事件が大きく動きました。今年1月、東京・上野の路上で現金4億円余りが奪われた事件で警視庁は14日、暴力団幹部の男など合わせて7人を逮捕しました。役割を分担した“組織的犯行”の実態が新たにわかってきました(サタデーステーション3月14日OA)
一斉にシャッターを切られるメガネをかけた男。別の男は、逮捕直後にも関わらず、緊張感がなく、大きなあくびをしていました。今年1月、東京・台東区でおよそ4億2300万円が奪われた強盗事件が14日、急展開を迎えました。
報告・仁科健吾アナウンサー(14日 東京・台東区)
「現場から逃走していた指示役や実行役ら7人が逮捕されました」
逮捕されたのは、指定暴力団山口組の傘下組織幹部、狩野仁琉容疑者ら7人。複数の暴力団組織が絡んでいることから警視庁は、理由や経緯を調べています。

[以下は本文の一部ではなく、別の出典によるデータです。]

(* ===== verification/Session.v ===== *)
(** * A session on a server: [lib/srv/sess.go]

    The parties of a session, when it runs, pauses and ends, and file
    transfers that its parties approve.  A handler runs under the lock of the
    session and is one step; goroutines that will stop the session are in
    [s_pending], the one that waits for an empty session is [s_linger].  The
    answers of the tracker service, the writes to a new party's channel and
    fresh identifiers are arguments.  [session_step] has the steps. *)

From S2P Require Import Prelude GoStrings Types Regexp Roles RoleLimits RoleRules Moderation.
From S2P Require Import TermManager SessionTracker.

(** ** Data *)

Definition SSHSessionJoinPrincipal := "-teleport-internal-join".
Definition sessionRecorderID := "session-recorder".

(** [ServerContext]: the connection of a user.  [ctx_Roles] are the roles of
    the checker for joining, when there is one. *)
Record ServerContext := {
  ctx_ID : string;
  ctx_TeleportUser : string;
  ctx_OriginClusterName : string;
  ctx_Login : string;
  ctx_Roles : option (list RoleV6);
  ctx_RecordAtProxy : bool;
}.

Record party := {
  p_id : string;
  p_login : string;
  p_user : string;
  p_originCluster : string;
  p_mode : SessionParticipantMode;
  p_ctx : ServerContext;
}.

Definition newParty (id : string) (mode : SessionParticipantMode) (ctx : ServerContext) : party :=
  {| p_id := id; p_login := ctx_Login ctx; p_user := ctx_TeleportUser ctx;
     p_originCluster := ctx_OriginClusterName ctx; p_mode := mode; p_ctx := ctx |}.

(** [fileTransferRequestWithApprovers] *)
Record fileTransferRequest := {
  ft_ID : string;
  ft_Requester : string;
  ft_Location : string;
  ft_Download : bool;
  ft_filename : string;
  ft_approvers : gmap string party;
}.

(** What does not change while a session lives. *)
Record SessionConfig := {
  sess_id : string;
  sess_login : string;
  sess_access : SessionAccessEvaluator;
  sess_initiator : string * string;          (* user and cluster *)
  sess_displayParticipantRequirements : bool;
  sess_presenceEnabled : bool;
  sess_recordAtProxy : bool;
  sess_bestEffort : bool;                     (* SessionRecordingModeBestEffort *)
  sess_hostname : string;
}.

(** Goroutines that have been started to end the session. *)
Inductive goroutine :=
| RunStop
| RunForceTerminate
| RunEnd (p : party)
| RunRecordingError.

Record session := {
  s_parties : gmap string party;
  s_participants : gmap string party;
  s_fileTransferReq : option fileTransferRequest;
  s_io : TermManager;
  s_tracker : SessionTrackerV1;
  s_started : bool;
  s_stopped : bool;                           (* stopC is closed *)
  s_pending : list goroutine;
  s_linger : option party;
  s_endingContext : option ServerContext;
  s_contexts : gset string;                   (* contexts with a party here *)
  s_closed : gset string;                     (* parties that closed *)
}.

Definition set_parties (parties participants : gmap string party) (s : session) : session := {|
  s_parties := parties; s_participants := participants; s_fileTransferReq := s_fileTransferReq s;
  s_io := s_io s; s_tracker := s_tracker s; s_started := s_started s; s_stopped := s_stopped s;
  s_pending := s_pending s; s_linger := s_linger s; s_endingContext := s_endingContext s;
  s_contexts := s_contexts s; s_closed := s_closed s |}.
Definition set_transfer (r : option fileTransferRequest) (s : session) : session := {|
  s_parties := s_parties s; s_participants := s_participants s; s_fileTransferReq := r;
  s_io := s_io s; s_tracker := s_tracker s; s_started := s_started s; s_stopped := s_stopped s;
  s_pending := s_pending s; s_linger := s_linger s; s_endingContext := s_endingContext s;
  s_contexts := s_contexts s; s_closed := s_closed s |}.
Definition set_io (io : TermManager) (s : session) : session := {|
  s_parties := s_parties s; s_participants := s_participants s; s_fileTransferReq := s_fileTransferReq s;
  s_io := io; s_tracker := s_tracker s; s_started := s_started s; s_stopped := s_stopped s;
  s_pending := s_pending s; s_linger := s_linger s; s_endingContext := s_endingContext s;
  s_contexts := s_contexts s; s_closed := s_closed s |}.
Definition set_session_tracker (t : SessionTrackerV1) (s : session) : session := {|
  s_parties := s_parties s; s_participants := s_participants s; s_fileTransferReq := s_fileTransferReq s;
  s_io := s_io s; s_tracker := t; s_started := s_started s; s_stopped := s_stopped s;
  s_pending := s_pending s; s_linger := s_linger s; s_endingContext := s_endingContext s;
  s_contexts := s_contexts s; s_closed := s_closed s |}.
Definition set_life (started stopped : bool) (pending : list goroutine) (linger : option party)
    (ending : option ServerContext) (s : session) : session := {|
  s_parties := s_parties s; s_participants := s_participants s; s_fileTransferReq := s_fileTransferReq s;
  s_io := s_io s; s_tracker := s_tracker s; s_started := started; s_stopped := stopped;
  s_pending := pending; s_linger := linger; s_endingContext := ending;
  s_contexts := s_contexts s; s_closed := s_closed s |}.
Definition set_marks (contexts closed : gset string) (s : session) : session := {|
  s_parties := s_parties s; s_participants := s_participants s; s_fileTransferReq := s_fileTransferReq s;
  s_io := s_io s; s_tracker := s_tracker s; s_started := s_started s; s_stopped := s_stopped s;
  s_pending := s_pending s; s_linger := s_linger s; s_endingContext := s_endingContext s;
  s_contexts := contexts; s_closed := closed |}.

(** [go f()] *)
Definition spawn (g : goroutine) (s : session) : session :=
  set_life (s_started s) (s_stopped s) (s_pending s ++ [g])%list (s_linger s) (s_endingContext s) s.
Definition set_linger (p : option party) (s : session) : session :=
  set_life (s_started s) (s_stopped s) (s_pending s) p (s_endingContext s) s.
Definition set_started (s : session) : session :=
  set_life true (s_stopped s) (s_pending s) (s_linger s) (s_endingContext s) s.
Lemma addTransfer_members id params scx s s' r :
  addFileTransferRequest cfg id params scx s = (s', r) -> members s -> members s'.
Proof.
  unfold addFileTransferRequest, mthen, mget, mmodify, mlift, mfail. intros E Hm.
  repeat case_match; simplify_eq/=; try done; apply members_broadcast; by apply members_new_transfer.
Qed.

Lemma approve_members id scx s s' r :
  approveFileTransferRequest cfg id scx s = (s', r) -> members s -> members s'.
Proof.
  unfold approveFileTransferRequest, mthen, mget, mmodify, mlift, mfail.
  destruct (find_request _ _ s) as [req|err] eqn:Ef; [|by intros [= <- <-]].
  apply find_request_ok in Ef as [Hr _].
  destruct (party_of scx s) as [p|] eqn:Ep; [|by intros [= <- <-]].
  apply party_of_in in Ep as (pid & Hp & _). intros E Hm.
  assert (Hm' : members (set_transfer (Some (add_approver p req)) s)) by (by eapply members_approve).
  destruct (checkIfFileTransferApproved cfg (add_approver p req)); injection E as <- <-;
    by apply members_broadcast.
Qed.

Lemma deny_members id scx s s' r :
  denyFileTransferRequest cfg id scx s = (s', r) -> members s -> members s'.
Proof.
  unfold denyFileTransferRequest, mthen, mget, mmodify, mlift, mfail. intros E Hm.
  repeat case_match; simplify_eq/=; try done; apply members_broadcast; by apply members_no_transfer.
Qed.

Lemma isApproved_members scx s s' r :
  isApprovedFileTransfer cfg scx s = (s', r) -> members s -> members s'.
Proof.
  unfold isApprovedFileTransfer. intros E Hm. repeat case_match; simplify_eq/=; try done.
  - apply members_broadcast. by apply members_no_transfer.
  - by apply members_no_transfer.
Qed.

(** ** All steps *)

Lemma session_step_members s ev s' : session_step cfg s ev s' -> members s -> members s'.
Proof.
  intros Hstep Hm. destruct Hstep.
  - match goal with E : OpenSession _ _ _ _ _ _ = _ |- _ =>
      apply OpenSession_added in E as (s1 & Hk & [->|[r' Ha]]) end; [by eapply members_keeps|].
    eapply addParty_members; [exact Hk|exact Ha|done| |done]. intros Hl. split; [by left|simpl in *; naive_solver].
  - match goal with E : join_party _ _ _ _ _ _ = _ |- _ =>
      apply join_party_added in E as [->|(Hj & s1 & Hk & [->|[r' Ha]])] end; [done|by eapply members_keeps|].
    eapply addParty_members; [exact Hk|exact Ha|done| |done]. intros Hl. by eapply join_check_admitted.
  - eapply members_keeps; [|exact Hm]. by eapply keeps_on_tracker.
  - match goal with E : closeUnderSessionLock _ _ _ _ _ = _ |- _ => unfold closeUnderSessionLock in E end.
    case_bool_decide; [by simplify_eq/=|].
    eapply removeParty_members; [eassumption|]. by eapply members_same; [..|exact Hm].
  - by eapply addTransfer_members.
  - by eapply approve_members.
  - by eapply deny_members.
  - by eapply isApproved_members.
  - eapply members_keeps; [apply keeps_print|done].
  - by eapply members_same; [..|exact Hm].
  - by eapply members_same; [..|exact Hm].
  - by eapply members_same; [..|exact Hm].
  - by eapply members_same; [..|exact Hm].
  - by eapply members_same; [..|exact Hm].
  - eapply members_keeps; [apply keeps_spawn|done].
  - unfold linger_expires. destruct (s_linger s); [|done]. by eapply members_same; [..|exact Hm].
  - eapply members_keeps; [apply keeps_spawn|done].
  - eapply members_of_same; [apply same_run|]. by eapply members_same; [..|exact Hm].
Qed.
(** The case of an unstarted group.  An error ends the pass. *)
Definition progress_unstarted (agentCount : Z) (prev : option RolloutGroup) (prevDone : bool) (g : RolloutGroup)
  : RolloutGroup * result unit :=
  match canStartHaltOnError g prev now with
  | Err e => (set_reason updateReasonReconcilerError now g, Err e)
  | Ok canStart =>
      match rolloutChangedInWindow g now startTime haltOnErrorWindowDuration with
      | Err e => (set_reason updateReasonReconcilerError now g, Err e)
      | Ok changed =>
          (if negb prevDone then set_reason updateReasonPreviousGroupsNotDone now g
           else if negb canStart then set_reason updateReasonCannotStart now g
           else if changed then set_reason updateReasonRolloutChanged now g
           else startGroup names now agentCount g, Ok tt)
      end
  end.

Definition progress_canary (g : RolloutGroup) : RolloutGroup * result unit :=
  match sampleCanaries names g with
  | (g, Err e) => (g, Err e)
  | (g, Ok _) =>
      match EnsureSemver targetVersion with
      | Err e => (g, Err e)
      | Ok target =>
          let '(g, successful) := updateCanariesStatus target g in
          (if successful =? canary_count g then setGroupState GROUP_ACTIVE updateReasonCanariesAlive now g
           else set_reason updateReasonWaitingForCanaries now g, Ok tt)
      end
  end.

(** One group: the group after, whether the groups up to it are all done, and
    the error that ends the pass. *)
Definition progress_group (agentCount : Z) (prev : option RolloutGroup) (prevDone : bool) (g : RolloutGroup)
  : RolloutGroup * bool * result unit :=
  if g_State g =? GROUP_UNSTARTED then
    let '(g', r) := progress_unstarted agentCount prev prevDone g in (g', false, r)
  else if g_State g =? GROUP_CANARY then
    let '(g', r) := progress_canary g in (g', false, r)
  else if g_State g =? GROUP_ROLLEDBACK then (g, false, Ok tt)
  else if g_State g =? GROUP_DONE then (g, prevDone, Ok tt)
  else if g_State g =? GROUP_ACTIVE then
    let '(done, reason) := isDoneHaltOnError g now in
    if done then (setGroupState GROUP_DONE reason now g, prevDone, Ok tt)
    else (setGroupState GROUP_ACTIVE reason now g, false, Ok tt)
  else (g, prevDone, Err (BadParameter "unknown autoupdate group state: %v" [])).

(** The loop over the groups; the groups behind an error stay as they are. *)
Fixpoint progress_groups (all : list RolloutGroup) (counts : gmap string Z * gmap string Z) (i : nat)
    (prev : option RolloutGroup) (prevDone : bool) (groups : list RolloutGroup)
  : list RolloutGroup * result unit :=
  match groups with
  | [] => ([], Ok tt)
  | g :: groups' =>
      let g := refresh all counts i g in
      match progress_group (group_counts all counts i g).1 prev prevDone g with
      | (g', _, Err e) => (g' :: groups', Err e)
      | (g', prevDone', Ok _) =>
          let '(rest, r) := progress_groups all counts (S i) (Some g') prevDone' groups' in
          (g' :: rest, r)
      end
  end.
End Pass.

(** [progressRollout] of the strategy, with the reports it counts. *)
Definition progress_haltOnError (fuel : nat) (spec : RolloutSpec) (startTime : option time)
    (groups : list RolloutGroup) (now : gotime) : list RolloutGroup * result unit :=
  match reports_or_none fuel now with
  | Err e => (groups, Err e)
  | Ok reports =>
      progress_groups (sp_TargetVersion spec) (AsTime startTime) (g_Name <$> groups) now groups
        (countUpToDate reports (sp_TargetVersion spec)) 0 None true groups
  end.

(** ** Time based: [strategy_timebased.go] *)

(** One group: the group after, the error that is collected, and the error
    that ends the pass. *)
Definition progress_window (startTime : time) (d : duration) (now : gotime) (g : RolloutGroup)
  : RolloutGroup * option error * result unit :=
  if (g_State g =? GROUP_UNSTARTED) || (g_State g =? GROUP_DONE) then
    match inWindow g now d with
    | Err e => (set_reason updateReasonReconcilerError now g, Some e, Ok tt)
    | Ok shouldBeActive =>
        match rolloutChangedInWindow g now startTime d with
        | Err e => (set_reason updateReasonReconcilerError now g, Some e, Ok tt)
        | Ok changed =>
            (if negb shouldBeActive then set_reason updateReasonOutsideWindow now g
             else if changed then set_reason updateReasonRolloutChanged now g
             else setGroupState GROUP_ACTIVE updateReasonInWindow now g, None, Ok tt)
        end
    end
  else if g_State g =? GROUP_ROLLEDBACK then (g, None, Ok tt)
  else if g_State g =? GROUP_ACTIVE then
    match inWindow g now d with
    | Err e => (set_reason updateReasonReconcilerError now g, Some e, Ok tt)
    | Ok shouldBeActive =>
        (if shouldBeActive then setGroupState GROUP_ACTIVE updateReasonInWindow now g
         else setGroupState GROUP_DONE updateReasonOutsideWindow now g, None, Ok tt)
    end
  else (g, None, Err (BadParameter "unknown autoupdate group state: %v" [])).

(** [trace.NewAggregate] *)
Definition aggregate (errs : list error) : result unit :=
  match errs with [] => Ok tt | _ => Err (Error KOther "%v" (e_fmt <$> errs) []) end.

Fixpoint progress_windows (startTime : time) (d : duration) (now : gotime) (all : list RolloutGroup)
    (counts : gmap string Z * gmap string Z) (i : nat) (errs : list error) (groups : list RolloutGroup)
  : list RolloutGroup * result unit :=
  match groups with
  | [] => ([], aggregate errs)
  | g :: groups' =>
      match progress_window startTime d now (refresh all counts i g) with
      | (g', _, Err e) => (g' :: groups', Err e)
      | (g', err, Ok _) =>
          let errs := match err with Some e => (errs ++ [e])%list | None => errs end in
          let '(rest, r) := progress_windows startTime d now all counts (S i) errs groups' in
          (g' :: rest, r)
      end
  end.

Definition window_duration (spec : RolloutSpec) : duration :=
  let d := default 0 (sp_MaintenanceWindowDuration spec) in
  if d =? 0 then haltOnErrorWindowDuration else d.

Definition progress_timeBased (fuel : nat) (spec : RolloutSpec) (startTime : option time)
    (groups : list RolloutGroup) (now : gotime) : list RolloutGroup * result unit :=
  match reports_or_none fuel now with
  | Err e => (groups, Err e)
  | Ok reports =>
      progress_windows (AsTime startTime) (window_duration spec) now groups
        (countUpToDate reports (sp_TargetVersion spec)) 0 [] groups
  end.

(** [reconciler.progressRollout]: the controller has both strategies. *)
Definition progressRollout (fuel : nat) (spec : RolloutSpec) (startTime : option time)
    (groups : list RolloutGroup) (now : gotime) : list RolloutGroup * result unit :=
  if bool_decide (sp_Strategy spec = AgentsStrategyTimeBased) then progress_timeBased fuel spec startTime groups now
  else if bool_decide (sp_Strategy spec = AgentsStrategyHaltOnError) then
    progress_haltOnError fuel spec startTime groups now
  else (groups, Err (Error KNotImplemented "rollout strategy %q not implemented" [sp_Strategy spec] [])).
End Strategies.

Example ratio_nine_tenths : ratio_done 9 10 = true /\ ratio_done 89 100 = false /\ ratio_done 0 0 = false.
Proof. vm_compute. done. Qed.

指示役は狩野容疑者と小池容疑者の2人、実行役は村田容疑者、池田大樹容疑者、伊藤容疑者の3人。逃走車両などを準備した調達役は福原容疑者と池田裕介容疑者の2人です。7人の関係性についてはこれから捜査するということです。
事件は人通りが少ない夜に起きました。
報告・仁科健吾アナウンサー(14日 東京・台東区)
「1月29日の午後9時半ごろ、JR御徒町駅近くのこちらの路上で現金4億2000万円を積み込んだ車が3人組に襲われました」
両替商の男性ら7人が香港へと運ぶ予定だった現金4億2000万円を車に積み込んだ直後、口元を隠した3人組が現れました。3人組は催涙スプレーを噴射して現金を奪い、近くにとまっていた車に乗り込み逃走しましたが…
報告・仁科健吾アナウンサー(14日 東京・台東区)
「犯行グループの車は強盗現場の目と鼻の先で、 一方通行を逆走し、ひき逃げ事件を起こしていました」
これはひき逃げ事件の30分後に現場近くで撮影された映像です。画面奥には赤色灯の灯した警察車両が確認できます。
その後、500メートルほど離れたところで「長野ナンバー」の車が乗り捨てられていました。4億2000万円を奪った犯人たちは、付近で白い車に乗り換えて逃走したとみられています。車はその後、千葉県流山市方面に向かい茨城、栃木を経由して埼玉県に入り犯行からおよそ6時間後の1月30日午前3時ごろには、川口市に到着したといいます。
逃走用の白い車はアルファード。狩野容疑者の父親名義で暴力団所属だということです。車は現在も見つかっていません。